>>>>
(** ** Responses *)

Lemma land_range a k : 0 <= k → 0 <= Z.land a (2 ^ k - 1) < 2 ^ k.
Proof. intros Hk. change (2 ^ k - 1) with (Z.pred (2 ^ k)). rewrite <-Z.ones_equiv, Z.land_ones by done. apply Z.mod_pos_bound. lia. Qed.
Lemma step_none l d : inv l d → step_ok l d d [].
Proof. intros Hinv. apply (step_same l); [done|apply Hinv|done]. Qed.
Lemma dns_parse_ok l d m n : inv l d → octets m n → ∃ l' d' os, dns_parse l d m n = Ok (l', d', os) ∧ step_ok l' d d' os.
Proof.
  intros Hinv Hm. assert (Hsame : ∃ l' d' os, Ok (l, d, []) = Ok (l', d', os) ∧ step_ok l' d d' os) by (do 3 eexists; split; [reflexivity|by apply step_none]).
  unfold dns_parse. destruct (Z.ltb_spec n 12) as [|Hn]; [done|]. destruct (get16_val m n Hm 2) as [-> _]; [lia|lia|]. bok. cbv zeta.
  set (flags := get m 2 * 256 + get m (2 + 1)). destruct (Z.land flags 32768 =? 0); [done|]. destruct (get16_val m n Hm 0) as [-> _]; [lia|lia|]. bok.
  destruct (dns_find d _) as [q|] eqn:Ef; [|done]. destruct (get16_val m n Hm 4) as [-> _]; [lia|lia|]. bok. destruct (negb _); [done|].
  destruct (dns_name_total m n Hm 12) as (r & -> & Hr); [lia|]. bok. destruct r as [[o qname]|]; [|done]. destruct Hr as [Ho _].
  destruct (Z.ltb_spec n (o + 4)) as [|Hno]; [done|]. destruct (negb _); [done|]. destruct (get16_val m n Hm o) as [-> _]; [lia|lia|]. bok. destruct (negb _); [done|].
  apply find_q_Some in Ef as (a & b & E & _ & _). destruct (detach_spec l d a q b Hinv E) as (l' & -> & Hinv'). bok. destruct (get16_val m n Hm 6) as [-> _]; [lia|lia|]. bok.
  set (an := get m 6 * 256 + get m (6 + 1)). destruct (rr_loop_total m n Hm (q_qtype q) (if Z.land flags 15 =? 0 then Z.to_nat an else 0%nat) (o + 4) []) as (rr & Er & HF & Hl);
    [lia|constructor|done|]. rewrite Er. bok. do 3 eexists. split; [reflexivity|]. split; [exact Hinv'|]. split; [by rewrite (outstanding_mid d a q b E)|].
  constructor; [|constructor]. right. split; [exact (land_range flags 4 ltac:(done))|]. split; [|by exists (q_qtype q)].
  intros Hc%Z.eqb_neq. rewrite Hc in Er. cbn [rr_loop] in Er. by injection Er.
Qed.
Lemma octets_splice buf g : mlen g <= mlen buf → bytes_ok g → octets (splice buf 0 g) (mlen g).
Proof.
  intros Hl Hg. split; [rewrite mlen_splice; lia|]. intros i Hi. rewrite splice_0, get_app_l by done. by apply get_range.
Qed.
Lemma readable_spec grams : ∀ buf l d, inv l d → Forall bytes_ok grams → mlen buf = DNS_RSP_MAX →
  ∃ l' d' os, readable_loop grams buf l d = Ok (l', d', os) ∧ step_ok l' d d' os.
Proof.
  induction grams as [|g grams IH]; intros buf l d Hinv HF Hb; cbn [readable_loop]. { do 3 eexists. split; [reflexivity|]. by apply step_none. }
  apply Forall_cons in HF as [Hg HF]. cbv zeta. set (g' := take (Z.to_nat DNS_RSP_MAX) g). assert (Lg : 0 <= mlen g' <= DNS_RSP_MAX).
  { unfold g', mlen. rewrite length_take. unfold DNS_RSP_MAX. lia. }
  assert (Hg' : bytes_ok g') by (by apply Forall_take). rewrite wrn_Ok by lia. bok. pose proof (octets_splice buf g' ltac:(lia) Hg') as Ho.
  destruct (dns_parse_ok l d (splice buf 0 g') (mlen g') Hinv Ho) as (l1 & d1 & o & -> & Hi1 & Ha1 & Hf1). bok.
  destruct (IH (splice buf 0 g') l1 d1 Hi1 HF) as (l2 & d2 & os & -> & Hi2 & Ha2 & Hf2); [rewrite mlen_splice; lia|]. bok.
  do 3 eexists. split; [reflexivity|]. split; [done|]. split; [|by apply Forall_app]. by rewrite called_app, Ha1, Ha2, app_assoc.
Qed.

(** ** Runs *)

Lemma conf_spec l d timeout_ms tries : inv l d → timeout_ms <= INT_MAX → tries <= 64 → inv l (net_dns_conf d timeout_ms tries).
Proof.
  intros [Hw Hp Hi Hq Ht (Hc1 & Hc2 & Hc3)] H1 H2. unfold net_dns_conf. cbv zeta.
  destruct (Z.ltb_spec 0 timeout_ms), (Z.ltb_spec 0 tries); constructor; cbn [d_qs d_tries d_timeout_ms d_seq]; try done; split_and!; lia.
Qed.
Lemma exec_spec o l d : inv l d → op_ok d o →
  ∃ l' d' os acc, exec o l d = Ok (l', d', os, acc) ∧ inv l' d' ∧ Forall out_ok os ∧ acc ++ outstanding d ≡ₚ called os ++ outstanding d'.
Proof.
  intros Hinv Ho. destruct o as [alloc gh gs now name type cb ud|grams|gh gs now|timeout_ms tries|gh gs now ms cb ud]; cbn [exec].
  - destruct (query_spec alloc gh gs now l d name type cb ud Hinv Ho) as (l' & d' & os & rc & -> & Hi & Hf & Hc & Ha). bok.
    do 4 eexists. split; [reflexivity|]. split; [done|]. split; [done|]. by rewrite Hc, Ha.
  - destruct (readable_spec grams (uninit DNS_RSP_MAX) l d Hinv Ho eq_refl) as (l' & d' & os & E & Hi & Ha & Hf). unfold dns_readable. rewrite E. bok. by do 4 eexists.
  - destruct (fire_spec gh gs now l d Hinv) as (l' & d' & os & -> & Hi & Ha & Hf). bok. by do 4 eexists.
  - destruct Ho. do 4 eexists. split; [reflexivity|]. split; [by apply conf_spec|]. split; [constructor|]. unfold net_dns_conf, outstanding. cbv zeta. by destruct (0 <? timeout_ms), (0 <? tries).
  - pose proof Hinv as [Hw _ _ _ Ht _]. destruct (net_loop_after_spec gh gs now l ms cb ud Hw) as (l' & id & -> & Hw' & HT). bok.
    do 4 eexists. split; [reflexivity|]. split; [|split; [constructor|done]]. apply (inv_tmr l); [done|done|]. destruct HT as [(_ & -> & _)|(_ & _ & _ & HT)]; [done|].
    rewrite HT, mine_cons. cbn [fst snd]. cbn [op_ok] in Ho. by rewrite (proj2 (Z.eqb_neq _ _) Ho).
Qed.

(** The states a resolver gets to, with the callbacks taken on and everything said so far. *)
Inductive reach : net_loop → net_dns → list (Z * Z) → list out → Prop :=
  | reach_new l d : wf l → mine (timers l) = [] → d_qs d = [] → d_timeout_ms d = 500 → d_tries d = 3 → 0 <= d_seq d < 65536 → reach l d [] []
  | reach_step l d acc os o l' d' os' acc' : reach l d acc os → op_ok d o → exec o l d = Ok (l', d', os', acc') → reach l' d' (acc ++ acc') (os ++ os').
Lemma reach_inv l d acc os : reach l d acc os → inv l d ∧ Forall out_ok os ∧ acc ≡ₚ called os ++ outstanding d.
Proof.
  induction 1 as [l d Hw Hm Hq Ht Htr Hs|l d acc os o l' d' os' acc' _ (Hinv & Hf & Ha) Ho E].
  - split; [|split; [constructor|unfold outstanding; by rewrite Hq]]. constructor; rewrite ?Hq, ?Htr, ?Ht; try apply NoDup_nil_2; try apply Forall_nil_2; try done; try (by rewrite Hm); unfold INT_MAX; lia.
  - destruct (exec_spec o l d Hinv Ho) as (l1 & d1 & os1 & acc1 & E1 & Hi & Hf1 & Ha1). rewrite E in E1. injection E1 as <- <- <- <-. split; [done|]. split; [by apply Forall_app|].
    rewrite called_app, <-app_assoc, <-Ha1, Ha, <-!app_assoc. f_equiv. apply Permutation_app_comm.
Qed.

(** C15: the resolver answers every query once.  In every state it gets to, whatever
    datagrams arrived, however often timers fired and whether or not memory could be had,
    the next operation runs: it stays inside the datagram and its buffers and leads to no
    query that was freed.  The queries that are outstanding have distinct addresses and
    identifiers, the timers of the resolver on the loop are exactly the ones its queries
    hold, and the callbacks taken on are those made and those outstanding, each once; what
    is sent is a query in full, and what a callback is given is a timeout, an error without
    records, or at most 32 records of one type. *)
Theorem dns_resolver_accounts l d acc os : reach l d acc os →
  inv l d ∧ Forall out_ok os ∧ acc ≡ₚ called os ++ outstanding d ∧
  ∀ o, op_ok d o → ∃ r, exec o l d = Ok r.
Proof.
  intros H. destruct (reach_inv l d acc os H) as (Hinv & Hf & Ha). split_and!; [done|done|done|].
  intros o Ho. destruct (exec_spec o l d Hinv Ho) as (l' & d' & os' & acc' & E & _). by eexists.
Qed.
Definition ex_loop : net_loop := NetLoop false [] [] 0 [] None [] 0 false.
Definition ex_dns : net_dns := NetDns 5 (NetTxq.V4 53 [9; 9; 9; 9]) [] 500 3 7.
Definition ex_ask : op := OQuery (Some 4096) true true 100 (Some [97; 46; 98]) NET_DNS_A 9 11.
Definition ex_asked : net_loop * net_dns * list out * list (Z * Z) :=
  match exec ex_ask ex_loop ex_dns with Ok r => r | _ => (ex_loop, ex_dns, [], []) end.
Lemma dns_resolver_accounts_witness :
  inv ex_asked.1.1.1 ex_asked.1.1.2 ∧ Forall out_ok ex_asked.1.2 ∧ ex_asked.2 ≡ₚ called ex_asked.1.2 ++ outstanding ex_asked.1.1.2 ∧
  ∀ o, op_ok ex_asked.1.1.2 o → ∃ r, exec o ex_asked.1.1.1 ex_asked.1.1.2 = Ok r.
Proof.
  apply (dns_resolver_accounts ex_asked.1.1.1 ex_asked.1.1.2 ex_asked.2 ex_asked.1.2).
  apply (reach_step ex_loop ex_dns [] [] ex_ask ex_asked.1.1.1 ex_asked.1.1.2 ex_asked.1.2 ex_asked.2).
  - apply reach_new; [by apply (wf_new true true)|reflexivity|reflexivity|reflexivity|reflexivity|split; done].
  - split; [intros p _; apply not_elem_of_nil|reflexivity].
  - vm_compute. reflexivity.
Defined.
<<<<
WORK INSTRUCTIONS:
Print the listing above from its first line through the line with "[lia|constructor|done|]. rewrite Er.", and stop there.

REPLY:
(** ** Responses *)

Lemma land_range a k : 0 <= k → 0 <= Z.land a (2 ^ k - 1) < 2 ^ k.
Proof. intros Hk. change (2 ^ k - 1) with (Z.pred (2 ^ k)). rewrite <-Z.ones_equiv, Z.land_ones by done. apply Z.mod_pos_bound. lia. Qed.
Lemma step_none l d : inv l d → step_ok l d d [].
Proof. intros Hinv. apply (step_same l); [done|apply Hinv|done]. Qed.
Lemma dns_parse_ok l d m n : inv l d → octets m n → ∃ l' d' os, dns_parse l d m n = Ok (l', d', os) ∧ step_ok l' d d' os.
Proof.
  intros Hinv Hm. assert (Hsame : ∃ l' d' os, Ok (l, d, []) = Ok (l', d', os) ∧ step_ok l' d d' os) by (do 3 eexists; split; [reflexivity|by apply step_none]).
  unfold dns_parse. destruct (Z.ltb_spec n 12) as [|Hn]; [done|]. destruct (get16_val m n Hm 2) as [-> _]; [lia|lia|]. bok. cbv zeta.
  set (flags := get m 2 * 256 + get m (2 + 1)). destruct (Z.land flags 32768 =? 0); [done|]. destruct (get16_val m n Hm 0) as [-> _]; [lia|lia|]. bok.
  destruct (dns_find d _) as [q|] eqn:Ef; [|done]. destruct (get16_val m n Hm 4) as [-> _]; [lia|lia|]. bok. destruct (negb _); [done|].
  destruct (dns_name_total m n Hm 12) as (r & -> & Hr); [lia|]. bok. destruct r as [[o qname]|]; [|done]. destruct Hr as [Ho _].
  destruct (Z.ltb_spec n (o + 4)) as [|Hno]; [done|]. destruct (negb _); [done|]. destruct (get16_val m n Hm o) as [-> _]; [lia|lia|]. bok. destruct (negb _); [done|].
  apply find_q_Some in Ef as (a & b & E & _ & _). destruct (detach_spec l d a q b Hinv E) as (l' & -> & Hinv'). bok. destruct (get16_val m n Hm 6) as [-> _]; [lia|lia|]. bok.
  set (an := get m 6 * 256 + get m (6 + 1)). destruct (rr_loop_total m n Hm (q_qtype q) (if Z.land flags 15 =? 0 then Z.to_nat an else 0%nat) (o + 4) []) as (rr & Er & HF & Hl);
    [lia|constructor|done|]. rewrite Er. bok. do 3 eexists. split; [reflexivity|]. split; [exact Hinv'|]. split; [by rewrite (outstanding_mid d a q b E)|].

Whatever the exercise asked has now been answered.